▶ **Exercise instructions**
Lines to restate from the data below: from the one containing "destruct (clear_map_bit s1" to the one containing "kwp_bind, kwp_mod, kwp_mod.", both included. Give them again exactly, and only them.

(Stored data entries)
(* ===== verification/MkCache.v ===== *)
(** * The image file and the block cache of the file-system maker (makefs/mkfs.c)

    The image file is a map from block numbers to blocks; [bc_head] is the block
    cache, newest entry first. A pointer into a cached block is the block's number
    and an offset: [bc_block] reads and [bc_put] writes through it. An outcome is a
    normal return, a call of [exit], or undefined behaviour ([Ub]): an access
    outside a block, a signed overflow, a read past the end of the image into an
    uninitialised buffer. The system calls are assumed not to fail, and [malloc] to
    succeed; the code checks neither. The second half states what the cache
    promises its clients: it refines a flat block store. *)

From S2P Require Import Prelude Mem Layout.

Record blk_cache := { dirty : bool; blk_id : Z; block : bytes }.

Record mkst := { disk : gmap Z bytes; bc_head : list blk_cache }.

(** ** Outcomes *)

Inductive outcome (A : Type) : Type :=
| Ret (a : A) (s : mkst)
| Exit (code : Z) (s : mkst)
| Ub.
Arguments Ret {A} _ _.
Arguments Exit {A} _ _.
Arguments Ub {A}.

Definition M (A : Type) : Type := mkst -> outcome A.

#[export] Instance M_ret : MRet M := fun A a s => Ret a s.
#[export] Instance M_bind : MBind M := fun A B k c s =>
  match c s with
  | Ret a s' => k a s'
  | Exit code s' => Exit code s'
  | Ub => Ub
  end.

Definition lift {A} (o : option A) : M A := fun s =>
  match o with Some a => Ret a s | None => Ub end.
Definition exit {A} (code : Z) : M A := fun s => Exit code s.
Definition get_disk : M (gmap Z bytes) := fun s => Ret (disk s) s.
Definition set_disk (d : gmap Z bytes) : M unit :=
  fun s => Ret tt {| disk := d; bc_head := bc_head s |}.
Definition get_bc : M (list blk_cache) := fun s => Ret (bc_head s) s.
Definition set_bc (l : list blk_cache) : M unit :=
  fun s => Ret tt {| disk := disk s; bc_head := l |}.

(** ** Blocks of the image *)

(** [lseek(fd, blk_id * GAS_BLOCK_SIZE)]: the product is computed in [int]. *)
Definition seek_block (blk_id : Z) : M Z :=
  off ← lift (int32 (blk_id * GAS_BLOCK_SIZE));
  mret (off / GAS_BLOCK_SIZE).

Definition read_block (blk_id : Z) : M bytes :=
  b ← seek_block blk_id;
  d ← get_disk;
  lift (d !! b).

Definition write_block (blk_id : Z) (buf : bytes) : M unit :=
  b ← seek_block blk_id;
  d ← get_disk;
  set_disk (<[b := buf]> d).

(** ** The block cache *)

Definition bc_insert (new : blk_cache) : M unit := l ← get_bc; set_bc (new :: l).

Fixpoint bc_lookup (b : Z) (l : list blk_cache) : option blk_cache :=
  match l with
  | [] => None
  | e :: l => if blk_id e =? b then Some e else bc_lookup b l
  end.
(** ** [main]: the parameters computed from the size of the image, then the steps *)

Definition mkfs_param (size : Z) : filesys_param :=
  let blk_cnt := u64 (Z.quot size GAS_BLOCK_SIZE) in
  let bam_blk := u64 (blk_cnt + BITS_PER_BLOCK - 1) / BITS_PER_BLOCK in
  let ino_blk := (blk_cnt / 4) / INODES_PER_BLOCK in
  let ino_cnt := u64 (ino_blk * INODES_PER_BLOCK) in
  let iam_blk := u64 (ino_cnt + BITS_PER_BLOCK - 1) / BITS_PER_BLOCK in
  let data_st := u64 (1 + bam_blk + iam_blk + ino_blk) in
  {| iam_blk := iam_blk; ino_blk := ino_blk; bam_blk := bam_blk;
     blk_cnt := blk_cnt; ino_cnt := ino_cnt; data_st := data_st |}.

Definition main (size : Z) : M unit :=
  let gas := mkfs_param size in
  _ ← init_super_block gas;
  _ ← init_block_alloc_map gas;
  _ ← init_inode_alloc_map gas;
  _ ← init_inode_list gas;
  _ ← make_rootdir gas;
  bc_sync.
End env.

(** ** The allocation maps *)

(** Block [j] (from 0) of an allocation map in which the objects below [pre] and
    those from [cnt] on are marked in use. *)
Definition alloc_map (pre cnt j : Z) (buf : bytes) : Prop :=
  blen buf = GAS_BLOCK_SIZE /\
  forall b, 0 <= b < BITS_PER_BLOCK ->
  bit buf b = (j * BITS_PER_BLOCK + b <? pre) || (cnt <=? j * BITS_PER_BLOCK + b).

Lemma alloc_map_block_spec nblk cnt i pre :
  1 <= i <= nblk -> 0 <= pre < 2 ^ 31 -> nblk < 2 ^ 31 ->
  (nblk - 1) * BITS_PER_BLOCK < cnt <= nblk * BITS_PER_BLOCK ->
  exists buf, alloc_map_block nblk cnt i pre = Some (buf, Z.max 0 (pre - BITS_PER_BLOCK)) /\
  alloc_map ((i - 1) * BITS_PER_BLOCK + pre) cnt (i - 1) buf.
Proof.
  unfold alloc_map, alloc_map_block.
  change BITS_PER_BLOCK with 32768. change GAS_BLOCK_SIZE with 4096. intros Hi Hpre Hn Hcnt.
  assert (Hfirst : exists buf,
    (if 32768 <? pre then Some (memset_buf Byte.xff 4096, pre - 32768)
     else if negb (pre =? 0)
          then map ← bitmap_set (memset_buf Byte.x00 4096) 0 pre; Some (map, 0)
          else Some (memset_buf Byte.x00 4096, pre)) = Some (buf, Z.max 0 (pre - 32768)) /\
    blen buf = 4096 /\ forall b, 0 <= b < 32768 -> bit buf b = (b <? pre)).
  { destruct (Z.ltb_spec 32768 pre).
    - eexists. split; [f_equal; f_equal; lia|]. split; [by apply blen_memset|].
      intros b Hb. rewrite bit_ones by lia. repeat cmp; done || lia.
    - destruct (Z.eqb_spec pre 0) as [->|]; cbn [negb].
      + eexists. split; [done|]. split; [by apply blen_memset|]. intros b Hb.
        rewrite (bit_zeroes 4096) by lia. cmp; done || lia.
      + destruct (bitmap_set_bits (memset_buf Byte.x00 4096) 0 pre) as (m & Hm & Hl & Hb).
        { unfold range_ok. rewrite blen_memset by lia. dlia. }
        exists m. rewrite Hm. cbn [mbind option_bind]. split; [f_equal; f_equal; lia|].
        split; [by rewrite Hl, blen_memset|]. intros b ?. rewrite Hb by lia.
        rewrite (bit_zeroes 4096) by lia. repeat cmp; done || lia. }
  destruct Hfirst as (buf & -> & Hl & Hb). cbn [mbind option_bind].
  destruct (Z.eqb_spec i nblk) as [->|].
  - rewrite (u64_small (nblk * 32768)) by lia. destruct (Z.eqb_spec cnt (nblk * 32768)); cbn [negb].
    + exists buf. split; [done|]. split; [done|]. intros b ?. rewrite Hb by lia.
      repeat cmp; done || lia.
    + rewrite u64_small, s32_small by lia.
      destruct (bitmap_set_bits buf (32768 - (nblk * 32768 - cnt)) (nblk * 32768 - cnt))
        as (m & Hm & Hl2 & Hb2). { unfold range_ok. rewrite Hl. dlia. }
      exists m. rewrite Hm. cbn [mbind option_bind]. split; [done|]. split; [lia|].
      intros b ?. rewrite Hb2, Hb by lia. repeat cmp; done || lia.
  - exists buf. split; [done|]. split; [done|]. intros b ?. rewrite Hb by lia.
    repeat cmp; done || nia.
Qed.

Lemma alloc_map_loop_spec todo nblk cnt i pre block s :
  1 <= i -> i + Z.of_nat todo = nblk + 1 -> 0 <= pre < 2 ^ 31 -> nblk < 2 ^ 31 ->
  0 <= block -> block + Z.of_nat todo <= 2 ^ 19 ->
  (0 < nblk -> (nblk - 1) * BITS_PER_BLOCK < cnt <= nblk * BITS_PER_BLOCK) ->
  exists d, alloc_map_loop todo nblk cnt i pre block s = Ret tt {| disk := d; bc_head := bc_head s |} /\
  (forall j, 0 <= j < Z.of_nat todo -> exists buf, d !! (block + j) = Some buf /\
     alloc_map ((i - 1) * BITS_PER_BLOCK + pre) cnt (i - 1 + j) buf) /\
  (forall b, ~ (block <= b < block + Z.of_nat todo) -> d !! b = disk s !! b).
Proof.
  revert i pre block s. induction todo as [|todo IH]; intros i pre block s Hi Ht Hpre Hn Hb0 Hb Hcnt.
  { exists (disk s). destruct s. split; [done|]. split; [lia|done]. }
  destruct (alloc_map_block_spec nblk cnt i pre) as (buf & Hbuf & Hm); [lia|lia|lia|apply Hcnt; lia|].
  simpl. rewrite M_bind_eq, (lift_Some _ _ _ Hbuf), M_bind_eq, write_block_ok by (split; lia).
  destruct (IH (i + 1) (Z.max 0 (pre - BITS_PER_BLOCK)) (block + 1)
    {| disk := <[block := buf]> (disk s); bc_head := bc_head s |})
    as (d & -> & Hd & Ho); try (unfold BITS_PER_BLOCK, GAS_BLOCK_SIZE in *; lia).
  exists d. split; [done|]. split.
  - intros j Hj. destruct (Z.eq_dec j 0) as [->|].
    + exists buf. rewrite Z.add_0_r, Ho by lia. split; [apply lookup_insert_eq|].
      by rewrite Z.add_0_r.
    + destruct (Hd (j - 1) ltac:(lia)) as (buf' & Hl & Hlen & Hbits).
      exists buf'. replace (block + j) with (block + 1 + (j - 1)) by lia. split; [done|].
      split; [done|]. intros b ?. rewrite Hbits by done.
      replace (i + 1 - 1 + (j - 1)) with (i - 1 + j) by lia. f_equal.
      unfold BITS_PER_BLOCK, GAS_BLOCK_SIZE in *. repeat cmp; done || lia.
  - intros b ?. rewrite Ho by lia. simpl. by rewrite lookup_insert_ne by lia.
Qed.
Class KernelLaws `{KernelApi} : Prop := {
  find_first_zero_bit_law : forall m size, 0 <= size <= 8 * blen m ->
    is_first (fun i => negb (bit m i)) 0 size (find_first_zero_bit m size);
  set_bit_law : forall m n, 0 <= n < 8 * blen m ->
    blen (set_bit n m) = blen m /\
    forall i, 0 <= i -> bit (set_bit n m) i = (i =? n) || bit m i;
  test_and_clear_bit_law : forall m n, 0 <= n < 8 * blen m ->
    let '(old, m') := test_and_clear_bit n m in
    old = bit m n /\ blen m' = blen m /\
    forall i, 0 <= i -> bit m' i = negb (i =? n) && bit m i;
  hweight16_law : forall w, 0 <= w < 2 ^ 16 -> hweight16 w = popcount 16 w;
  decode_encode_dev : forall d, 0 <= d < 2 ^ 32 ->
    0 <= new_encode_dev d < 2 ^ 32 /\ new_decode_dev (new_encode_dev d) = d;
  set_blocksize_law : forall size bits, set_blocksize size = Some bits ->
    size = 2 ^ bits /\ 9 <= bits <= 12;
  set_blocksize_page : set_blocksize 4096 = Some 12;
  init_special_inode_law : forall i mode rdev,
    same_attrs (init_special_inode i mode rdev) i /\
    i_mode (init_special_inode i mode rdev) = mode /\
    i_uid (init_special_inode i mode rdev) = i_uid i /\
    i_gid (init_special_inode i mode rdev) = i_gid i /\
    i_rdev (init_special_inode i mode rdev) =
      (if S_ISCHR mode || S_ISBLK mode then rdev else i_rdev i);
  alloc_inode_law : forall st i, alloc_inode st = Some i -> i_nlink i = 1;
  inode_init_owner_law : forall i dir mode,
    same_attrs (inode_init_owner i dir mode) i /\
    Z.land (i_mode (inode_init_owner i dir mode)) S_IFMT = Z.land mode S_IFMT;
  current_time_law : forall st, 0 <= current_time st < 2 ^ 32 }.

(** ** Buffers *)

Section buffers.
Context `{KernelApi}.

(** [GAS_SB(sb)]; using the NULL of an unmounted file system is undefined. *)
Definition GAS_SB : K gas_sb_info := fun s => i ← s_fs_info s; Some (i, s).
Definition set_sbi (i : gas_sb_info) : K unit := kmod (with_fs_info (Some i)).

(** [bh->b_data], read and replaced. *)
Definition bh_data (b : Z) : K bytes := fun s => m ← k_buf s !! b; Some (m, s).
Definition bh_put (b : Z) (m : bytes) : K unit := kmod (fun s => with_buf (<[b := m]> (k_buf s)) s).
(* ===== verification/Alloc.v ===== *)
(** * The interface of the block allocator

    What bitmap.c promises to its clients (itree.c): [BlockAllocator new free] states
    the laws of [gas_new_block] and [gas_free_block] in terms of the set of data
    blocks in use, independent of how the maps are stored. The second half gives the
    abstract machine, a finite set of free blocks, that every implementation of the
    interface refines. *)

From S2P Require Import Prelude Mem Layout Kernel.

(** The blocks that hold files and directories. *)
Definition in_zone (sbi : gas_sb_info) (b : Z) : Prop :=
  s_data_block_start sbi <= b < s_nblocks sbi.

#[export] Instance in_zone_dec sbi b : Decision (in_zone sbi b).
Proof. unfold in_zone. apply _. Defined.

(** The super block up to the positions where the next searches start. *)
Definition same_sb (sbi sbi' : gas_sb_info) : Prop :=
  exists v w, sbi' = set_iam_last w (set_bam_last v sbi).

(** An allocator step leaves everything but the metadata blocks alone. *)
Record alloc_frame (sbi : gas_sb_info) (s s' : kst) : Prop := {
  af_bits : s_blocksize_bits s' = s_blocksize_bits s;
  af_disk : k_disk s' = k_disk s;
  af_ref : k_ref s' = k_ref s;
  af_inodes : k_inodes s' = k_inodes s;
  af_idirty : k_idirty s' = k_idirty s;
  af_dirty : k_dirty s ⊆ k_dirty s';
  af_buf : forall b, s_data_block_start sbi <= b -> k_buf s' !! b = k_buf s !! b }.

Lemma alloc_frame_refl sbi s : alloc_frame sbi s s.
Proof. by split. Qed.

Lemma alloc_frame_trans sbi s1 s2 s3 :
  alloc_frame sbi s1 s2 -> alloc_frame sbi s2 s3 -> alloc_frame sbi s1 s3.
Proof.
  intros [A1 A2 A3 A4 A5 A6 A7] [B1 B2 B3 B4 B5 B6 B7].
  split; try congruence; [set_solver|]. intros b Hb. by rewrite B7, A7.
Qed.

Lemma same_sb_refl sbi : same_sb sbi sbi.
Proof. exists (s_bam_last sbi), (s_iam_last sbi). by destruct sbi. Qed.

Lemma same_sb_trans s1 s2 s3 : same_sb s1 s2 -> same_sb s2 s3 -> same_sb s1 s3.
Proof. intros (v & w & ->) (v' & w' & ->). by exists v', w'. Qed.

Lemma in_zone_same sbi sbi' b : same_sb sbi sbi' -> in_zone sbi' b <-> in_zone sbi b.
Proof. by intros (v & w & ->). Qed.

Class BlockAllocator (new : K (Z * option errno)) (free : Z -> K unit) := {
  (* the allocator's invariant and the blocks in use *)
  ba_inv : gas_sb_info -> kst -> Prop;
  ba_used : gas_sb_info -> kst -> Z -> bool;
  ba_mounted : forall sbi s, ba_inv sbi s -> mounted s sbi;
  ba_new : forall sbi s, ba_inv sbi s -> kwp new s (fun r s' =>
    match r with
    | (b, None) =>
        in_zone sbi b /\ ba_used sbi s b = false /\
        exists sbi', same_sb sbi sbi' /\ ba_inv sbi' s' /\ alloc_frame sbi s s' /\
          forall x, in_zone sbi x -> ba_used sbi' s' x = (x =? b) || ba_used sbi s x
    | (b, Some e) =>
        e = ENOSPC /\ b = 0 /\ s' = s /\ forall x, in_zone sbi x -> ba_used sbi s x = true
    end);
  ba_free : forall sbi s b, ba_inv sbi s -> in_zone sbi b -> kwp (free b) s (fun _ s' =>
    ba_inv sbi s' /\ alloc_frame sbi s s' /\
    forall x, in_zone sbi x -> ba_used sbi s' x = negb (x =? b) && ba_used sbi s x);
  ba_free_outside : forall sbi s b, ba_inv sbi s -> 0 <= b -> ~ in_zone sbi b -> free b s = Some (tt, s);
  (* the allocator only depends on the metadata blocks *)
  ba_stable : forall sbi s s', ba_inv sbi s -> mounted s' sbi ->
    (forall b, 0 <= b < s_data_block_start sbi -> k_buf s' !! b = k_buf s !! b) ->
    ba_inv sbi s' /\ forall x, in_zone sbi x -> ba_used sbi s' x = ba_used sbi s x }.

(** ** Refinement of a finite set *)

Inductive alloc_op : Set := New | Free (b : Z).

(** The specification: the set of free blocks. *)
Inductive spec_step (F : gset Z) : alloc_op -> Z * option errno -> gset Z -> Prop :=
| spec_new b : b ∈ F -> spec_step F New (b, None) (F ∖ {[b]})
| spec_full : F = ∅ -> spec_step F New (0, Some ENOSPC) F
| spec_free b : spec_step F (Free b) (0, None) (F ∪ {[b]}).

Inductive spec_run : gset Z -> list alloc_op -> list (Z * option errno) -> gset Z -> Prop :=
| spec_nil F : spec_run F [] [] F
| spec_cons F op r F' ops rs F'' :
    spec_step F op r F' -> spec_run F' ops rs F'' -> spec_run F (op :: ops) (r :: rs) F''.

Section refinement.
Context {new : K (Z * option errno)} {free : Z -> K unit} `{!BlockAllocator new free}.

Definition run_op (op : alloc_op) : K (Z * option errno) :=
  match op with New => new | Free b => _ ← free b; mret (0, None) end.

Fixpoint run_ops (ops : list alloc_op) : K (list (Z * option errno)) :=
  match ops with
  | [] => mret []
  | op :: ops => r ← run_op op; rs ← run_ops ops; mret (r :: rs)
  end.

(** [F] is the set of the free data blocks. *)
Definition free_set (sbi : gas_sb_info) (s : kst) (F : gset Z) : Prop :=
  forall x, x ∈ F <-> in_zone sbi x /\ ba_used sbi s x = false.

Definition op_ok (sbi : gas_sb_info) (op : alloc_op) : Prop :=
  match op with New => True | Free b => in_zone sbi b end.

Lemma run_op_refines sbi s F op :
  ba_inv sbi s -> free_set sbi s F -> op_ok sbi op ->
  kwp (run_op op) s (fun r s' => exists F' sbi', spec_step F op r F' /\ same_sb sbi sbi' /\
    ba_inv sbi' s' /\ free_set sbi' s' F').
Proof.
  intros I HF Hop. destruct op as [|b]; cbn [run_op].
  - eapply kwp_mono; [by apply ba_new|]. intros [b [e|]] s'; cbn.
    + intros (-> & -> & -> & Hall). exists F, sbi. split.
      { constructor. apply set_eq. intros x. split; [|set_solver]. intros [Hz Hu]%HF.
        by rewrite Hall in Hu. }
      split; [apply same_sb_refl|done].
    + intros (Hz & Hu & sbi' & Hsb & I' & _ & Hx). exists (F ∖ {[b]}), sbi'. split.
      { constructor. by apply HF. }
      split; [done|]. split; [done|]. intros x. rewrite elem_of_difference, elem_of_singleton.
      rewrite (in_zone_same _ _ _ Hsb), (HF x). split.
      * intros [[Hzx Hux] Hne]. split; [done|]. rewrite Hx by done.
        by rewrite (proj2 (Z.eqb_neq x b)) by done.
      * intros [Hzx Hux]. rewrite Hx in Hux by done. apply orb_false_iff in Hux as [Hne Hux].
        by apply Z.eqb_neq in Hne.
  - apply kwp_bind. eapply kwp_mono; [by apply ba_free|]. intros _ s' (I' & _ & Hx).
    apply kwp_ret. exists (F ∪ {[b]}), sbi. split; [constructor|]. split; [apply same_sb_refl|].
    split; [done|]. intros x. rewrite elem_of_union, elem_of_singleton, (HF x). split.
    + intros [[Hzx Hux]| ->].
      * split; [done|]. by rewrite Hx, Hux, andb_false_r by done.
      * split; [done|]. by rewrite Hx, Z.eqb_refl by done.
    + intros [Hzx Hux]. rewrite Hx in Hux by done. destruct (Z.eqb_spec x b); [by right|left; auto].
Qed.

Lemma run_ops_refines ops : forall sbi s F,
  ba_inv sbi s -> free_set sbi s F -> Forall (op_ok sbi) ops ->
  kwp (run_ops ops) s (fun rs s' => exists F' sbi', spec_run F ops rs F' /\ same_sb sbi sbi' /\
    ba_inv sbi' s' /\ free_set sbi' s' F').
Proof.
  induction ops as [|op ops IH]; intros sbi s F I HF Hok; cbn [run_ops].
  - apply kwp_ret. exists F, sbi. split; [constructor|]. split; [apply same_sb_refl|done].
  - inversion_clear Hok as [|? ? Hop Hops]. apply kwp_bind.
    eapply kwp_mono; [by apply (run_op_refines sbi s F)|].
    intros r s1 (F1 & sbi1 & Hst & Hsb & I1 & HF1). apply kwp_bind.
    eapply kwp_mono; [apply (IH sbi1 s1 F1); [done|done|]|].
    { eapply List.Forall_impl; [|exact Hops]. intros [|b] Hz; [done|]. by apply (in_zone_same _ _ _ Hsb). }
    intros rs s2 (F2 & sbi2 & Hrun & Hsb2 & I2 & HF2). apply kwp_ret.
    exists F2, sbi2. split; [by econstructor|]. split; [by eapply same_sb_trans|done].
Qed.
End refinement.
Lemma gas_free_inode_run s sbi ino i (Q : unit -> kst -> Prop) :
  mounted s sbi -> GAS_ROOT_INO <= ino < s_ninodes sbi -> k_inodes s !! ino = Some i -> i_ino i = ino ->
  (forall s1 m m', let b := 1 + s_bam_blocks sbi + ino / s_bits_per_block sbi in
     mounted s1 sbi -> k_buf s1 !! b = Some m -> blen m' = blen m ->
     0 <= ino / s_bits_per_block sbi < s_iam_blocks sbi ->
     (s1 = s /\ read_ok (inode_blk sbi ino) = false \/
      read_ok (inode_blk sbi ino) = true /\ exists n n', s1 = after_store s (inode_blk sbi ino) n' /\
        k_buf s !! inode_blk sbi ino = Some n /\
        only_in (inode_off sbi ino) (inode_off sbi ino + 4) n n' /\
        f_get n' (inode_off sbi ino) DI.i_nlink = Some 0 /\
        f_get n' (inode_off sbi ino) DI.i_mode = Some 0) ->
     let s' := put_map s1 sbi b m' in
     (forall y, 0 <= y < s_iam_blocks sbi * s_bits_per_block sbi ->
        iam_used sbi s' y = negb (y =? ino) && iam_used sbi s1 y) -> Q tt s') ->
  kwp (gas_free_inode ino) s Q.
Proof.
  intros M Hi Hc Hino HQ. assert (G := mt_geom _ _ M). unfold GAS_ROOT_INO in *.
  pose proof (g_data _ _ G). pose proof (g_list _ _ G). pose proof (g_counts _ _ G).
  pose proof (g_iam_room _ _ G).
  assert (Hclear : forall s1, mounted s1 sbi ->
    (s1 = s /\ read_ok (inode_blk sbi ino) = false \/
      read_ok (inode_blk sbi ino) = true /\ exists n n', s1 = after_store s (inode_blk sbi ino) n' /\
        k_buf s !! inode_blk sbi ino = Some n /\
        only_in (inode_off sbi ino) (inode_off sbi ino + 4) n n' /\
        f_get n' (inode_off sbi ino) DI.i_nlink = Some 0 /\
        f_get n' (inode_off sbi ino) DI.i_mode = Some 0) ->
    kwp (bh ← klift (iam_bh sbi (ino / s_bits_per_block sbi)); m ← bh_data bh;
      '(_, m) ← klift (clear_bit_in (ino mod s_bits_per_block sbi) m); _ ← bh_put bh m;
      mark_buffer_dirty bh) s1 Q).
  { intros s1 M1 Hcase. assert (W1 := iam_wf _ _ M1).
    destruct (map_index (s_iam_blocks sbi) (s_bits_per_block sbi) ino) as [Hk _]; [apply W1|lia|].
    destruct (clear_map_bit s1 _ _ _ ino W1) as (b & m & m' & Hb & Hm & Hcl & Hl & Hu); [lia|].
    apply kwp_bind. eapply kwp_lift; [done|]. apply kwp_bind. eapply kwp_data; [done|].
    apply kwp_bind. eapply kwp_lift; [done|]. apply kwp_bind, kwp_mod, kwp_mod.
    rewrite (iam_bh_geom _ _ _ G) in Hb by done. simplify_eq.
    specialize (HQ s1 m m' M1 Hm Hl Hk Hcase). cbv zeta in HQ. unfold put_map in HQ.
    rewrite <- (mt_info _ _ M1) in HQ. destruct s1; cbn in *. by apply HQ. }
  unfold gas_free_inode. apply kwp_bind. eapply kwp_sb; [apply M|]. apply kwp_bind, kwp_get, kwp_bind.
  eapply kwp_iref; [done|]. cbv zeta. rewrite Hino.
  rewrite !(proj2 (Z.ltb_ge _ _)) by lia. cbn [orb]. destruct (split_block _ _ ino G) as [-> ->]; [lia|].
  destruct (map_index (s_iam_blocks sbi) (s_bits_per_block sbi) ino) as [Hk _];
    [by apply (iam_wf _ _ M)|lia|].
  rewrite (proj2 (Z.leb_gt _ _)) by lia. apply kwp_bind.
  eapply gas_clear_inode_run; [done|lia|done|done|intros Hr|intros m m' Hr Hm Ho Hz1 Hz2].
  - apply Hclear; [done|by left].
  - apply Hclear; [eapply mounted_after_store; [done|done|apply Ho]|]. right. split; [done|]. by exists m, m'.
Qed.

▶ **Reply**
    destruct (clear_map_bit s1 _ _ _ ino W1) as (b & m & m' & Hb & Hm & Hcl & Hl & Hu); [lia|].
    apply kwp_bind. eapply kwp_lift; [done|]. apply kwp_bind. eapply kwp_data; [done|].
    apply kwp_bind. eapply kwp_lift; [done|]. apply kwp_bind, kwp_mod, kwp_mod.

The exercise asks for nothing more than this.